** Opening Data to process block **

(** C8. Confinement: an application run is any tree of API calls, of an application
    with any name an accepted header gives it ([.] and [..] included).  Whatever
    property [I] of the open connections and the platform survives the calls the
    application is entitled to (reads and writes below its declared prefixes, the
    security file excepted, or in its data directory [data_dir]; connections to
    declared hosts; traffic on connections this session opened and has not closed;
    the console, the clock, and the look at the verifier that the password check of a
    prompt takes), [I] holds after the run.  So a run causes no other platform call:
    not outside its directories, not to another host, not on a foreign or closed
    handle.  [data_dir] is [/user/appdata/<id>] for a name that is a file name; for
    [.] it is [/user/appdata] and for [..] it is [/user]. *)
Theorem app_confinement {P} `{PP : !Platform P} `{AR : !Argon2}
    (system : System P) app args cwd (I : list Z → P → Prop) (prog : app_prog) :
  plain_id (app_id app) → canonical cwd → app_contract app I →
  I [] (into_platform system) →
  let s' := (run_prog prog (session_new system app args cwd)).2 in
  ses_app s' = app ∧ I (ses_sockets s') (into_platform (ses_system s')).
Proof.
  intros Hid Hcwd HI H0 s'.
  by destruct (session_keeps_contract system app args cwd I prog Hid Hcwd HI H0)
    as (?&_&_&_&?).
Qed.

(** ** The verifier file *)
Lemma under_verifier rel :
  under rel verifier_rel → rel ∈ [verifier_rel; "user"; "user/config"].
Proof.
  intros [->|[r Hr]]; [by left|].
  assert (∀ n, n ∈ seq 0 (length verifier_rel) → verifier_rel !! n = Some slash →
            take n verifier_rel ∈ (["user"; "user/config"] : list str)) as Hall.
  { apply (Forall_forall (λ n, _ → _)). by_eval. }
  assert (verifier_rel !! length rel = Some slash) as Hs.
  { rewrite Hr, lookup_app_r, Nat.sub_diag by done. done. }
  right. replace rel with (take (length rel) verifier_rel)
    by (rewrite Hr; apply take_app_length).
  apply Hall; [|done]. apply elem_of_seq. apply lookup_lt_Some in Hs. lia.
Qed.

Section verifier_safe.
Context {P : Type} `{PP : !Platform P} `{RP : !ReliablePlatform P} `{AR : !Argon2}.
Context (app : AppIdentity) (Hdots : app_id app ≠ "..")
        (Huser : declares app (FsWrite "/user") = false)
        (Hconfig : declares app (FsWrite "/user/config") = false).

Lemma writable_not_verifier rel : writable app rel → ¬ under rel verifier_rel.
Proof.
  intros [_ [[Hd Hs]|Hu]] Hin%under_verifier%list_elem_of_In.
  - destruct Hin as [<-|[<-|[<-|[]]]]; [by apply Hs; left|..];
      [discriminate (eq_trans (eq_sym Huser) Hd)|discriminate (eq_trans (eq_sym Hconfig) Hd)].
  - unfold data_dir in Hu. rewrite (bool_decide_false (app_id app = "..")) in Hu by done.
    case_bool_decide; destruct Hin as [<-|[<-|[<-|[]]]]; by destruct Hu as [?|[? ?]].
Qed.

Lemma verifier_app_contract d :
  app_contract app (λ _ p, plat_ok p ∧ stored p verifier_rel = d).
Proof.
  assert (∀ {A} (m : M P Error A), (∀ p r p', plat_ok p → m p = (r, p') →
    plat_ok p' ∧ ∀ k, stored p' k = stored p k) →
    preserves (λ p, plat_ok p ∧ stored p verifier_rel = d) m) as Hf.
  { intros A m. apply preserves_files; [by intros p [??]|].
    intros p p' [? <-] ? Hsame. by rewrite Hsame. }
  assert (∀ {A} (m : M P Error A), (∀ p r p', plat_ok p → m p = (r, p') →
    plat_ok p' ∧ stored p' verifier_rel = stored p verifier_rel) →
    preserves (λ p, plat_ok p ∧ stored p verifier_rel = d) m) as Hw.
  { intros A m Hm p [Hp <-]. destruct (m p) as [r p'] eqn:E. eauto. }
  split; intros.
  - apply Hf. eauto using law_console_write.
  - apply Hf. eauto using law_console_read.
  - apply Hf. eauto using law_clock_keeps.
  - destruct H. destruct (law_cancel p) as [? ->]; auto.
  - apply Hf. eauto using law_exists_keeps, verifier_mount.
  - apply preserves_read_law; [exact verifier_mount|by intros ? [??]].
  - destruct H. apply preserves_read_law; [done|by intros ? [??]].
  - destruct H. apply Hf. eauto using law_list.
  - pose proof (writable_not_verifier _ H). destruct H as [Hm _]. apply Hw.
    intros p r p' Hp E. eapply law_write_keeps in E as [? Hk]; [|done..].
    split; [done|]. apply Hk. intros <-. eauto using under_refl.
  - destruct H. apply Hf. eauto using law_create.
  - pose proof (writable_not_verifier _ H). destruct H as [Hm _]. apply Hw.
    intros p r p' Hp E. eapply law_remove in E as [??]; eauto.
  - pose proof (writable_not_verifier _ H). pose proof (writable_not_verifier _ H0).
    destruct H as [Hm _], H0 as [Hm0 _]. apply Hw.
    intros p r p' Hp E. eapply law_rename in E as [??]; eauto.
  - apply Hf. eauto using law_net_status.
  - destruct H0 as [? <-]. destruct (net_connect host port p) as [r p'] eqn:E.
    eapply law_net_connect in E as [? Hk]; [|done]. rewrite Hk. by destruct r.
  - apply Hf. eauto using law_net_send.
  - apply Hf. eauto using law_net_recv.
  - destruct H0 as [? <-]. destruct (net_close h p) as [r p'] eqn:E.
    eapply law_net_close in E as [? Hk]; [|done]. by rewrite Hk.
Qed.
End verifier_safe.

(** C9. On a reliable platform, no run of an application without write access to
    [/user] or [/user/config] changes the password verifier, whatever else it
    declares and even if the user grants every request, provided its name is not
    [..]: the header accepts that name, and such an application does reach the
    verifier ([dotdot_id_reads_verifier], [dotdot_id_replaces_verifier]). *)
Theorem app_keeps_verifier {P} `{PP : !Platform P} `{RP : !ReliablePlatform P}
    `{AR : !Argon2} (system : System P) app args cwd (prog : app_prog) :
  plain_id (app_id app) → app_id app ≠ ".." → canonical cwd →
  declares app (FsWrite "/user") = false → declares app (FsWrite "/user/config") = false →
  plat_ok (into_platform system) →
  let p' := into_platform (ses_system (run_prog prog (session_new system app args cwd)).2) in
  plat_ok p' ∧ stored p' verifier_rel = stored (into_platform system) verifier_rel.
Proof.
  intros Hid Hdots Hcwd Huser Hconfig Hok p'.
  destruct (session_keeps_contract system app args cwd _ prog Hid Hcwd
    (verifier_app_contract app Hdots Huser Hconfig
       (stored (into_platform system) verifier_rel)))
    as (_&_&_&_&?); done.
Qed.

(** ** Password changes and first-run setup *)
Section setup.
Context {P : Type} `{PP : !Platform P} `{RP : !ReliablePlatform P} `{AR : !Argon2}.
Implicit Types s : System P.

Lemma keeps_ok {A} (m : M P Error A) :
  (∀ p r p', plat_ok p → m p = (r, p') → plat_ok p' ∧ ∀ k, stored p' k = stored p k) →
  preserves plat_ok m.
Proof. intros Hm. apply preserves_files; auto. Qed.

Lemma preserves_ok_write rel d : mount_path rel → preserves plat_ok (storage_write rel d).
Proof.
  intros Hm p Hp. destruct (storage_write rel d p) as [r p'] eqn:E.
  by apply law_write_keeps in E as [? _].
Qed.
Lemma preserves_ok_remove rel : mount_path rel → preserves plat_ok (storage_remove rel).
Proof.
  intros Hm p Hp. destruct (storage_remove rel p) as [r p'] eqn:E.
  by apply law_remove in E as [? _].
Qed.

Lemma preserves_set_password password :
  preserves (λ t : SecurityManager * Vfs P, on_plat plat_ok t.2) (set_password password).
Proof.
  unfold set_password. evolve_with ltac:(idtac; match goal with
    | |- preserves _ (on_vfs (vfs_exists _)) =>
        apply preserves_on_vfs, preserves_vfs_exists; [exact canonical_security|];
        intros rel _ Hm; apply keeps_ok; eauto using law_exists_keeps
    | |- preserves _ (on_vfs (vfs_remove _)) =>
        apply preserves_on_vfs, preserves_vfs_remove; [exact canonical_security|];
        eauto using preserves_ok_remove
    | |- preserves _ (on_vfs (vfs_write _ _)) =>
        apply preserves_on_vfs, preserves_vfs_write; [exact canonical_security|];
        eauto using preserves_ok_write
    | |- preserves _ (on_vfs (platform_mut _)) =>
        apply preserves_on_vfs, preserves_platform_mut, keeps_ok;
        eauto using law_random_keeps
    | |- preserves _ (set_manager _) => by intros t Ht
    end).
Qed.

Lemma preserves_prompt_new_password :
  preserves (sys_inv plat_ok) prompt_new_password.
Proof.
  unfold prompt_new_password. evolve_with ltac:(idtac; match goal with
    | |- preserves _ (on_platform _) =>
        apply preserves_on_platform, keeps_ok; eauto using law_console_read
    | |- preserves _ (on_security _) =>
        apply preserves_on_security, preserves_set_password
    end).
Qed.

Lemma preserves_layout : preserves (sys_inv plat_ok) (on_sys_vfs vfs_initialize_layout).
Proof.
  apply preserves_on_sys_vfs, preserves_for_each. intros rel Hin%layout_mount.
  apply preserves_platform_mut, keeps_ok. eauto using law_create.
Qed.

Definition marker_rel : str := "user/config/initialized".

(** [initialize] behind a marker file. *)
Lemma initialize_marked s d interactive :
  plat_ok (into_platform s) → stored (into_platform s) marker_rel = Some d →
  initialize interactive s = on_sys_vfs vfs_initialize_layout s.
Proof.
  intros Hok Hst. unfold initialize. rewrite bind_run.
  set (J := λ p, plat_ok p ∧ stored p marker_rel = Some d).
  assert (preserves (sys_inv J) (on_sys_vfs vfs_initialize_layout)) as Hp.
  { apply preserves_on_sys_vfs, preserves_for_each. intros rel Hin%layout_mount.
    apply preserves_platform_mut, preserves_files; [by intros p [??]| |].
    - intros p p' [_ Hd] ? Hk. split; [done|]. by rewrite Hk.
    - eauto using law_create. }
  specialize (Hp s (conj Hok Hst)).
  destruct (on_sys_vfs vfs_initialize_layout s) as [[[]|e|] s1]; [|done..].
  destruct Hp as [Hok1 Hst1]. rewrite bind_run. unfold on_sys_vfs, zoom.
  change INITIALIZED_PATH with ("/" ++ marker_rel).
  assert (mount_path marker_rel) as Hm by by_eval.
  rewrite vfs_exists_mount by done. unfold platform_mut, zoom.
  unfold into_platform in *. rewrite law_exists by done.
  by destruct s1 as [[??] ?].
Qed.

** Closing Data to process block **
** Opening Data to process block **

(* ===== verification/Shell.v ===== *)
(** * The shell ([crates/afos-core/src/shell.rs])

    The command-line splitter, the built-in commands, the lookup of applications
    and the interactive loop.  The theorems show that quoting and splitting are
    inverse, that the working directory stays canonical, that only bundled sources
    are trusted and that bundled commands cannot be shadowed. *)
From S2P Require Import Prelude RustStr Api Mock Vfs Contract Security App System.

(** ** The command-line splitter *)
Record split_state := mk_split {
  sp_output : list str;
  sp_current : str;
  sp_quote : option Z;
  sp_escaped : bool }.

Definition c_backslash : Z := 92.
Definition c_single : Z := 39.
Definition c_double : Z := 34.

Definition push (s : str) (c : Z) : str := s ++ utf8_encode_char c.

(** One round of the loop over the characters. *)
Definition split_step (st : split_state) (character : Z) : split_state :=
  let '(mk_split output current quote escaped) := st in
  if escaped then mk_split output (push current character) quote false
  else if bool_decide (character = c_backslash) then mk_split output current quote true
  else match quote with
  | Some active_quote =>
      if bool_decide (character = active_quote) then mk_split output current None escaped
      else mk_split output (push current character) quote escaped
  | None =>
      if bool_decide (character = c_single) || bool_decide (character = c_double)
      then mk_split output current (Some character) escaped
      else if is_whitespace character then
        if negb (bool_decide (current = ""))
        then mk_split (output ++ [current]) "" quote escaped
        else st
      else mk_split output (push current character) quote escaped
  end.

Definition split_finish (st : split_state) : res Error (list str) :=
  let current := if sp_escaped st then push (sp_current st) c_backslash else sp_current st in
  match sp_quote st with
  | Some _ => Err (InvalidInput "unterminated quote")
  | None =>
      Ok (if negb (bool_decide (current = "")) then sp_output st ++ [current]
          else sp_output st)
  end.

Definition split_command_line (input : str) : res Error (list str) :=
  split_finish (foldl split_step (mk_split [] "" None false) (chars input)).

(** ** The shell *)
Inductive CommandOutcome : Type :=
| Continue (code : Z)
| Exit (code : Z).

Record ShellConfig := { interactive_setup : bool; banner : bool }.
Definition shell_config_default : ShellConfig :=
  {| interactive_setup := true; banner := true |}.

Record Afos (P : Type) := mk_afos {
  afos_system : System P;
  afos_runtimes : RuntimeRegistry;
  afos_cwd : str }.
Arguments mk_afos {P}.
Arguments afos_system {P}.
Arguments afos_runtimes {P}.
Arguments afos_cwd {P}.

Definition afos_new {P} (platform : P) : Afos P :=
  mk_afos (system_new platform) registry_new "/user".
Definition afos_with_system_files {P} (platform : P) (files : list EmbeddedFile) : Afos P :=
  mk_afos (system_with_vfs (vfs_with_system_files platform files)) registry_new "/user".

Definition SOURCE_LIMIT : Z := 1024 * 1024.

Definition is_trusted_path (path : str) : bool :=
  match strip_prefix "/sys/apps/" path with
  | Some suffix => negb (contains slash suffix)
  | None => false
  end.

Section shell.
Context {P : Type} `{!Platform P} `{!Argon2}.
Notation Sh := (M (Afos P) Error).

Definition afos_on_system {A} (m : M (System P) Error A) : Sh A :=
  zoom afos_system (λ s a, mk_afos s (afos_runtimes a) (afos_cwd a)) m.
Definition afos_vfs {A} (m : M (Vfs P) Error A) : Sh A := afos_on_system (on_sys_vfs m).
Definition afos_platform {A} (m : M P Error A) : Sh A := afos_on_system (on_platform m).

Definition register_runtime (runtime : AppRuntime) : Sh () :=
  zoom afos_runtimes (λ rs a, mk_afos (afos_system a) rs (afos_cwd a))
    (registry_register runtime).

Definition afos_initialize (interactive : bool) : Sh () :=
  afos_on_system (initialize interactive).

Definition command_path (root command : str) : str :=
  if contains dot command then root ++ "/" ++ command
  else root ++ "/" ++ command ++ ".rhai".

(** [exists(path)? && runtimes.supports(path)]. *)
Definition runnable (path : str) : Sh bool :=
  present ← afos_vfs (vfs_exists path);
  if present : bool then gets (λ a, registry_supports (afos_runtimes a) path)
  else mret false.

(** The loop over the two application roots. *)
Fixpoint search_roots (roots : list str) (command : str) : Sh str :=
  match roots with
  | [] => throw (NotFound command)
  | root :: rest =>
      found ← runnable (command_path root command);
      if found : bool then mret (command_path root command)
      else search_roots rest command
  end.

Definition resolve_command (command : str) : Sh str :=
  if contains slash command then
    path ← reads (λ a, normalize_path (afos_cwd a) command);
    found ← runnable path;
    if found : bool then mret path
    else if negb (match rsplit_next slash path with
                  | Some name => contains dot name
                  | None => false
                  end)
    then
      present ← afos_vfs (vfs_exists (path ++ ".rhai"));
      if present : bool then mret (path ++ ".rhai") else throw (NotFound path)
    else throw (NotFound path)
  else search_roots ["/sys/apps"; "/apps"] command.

** Closing Data to process block **

▸ **Task details**
In the listing above, count the lines that contain "idtac". Give the number and nothing else.

▸ **Answer section**
2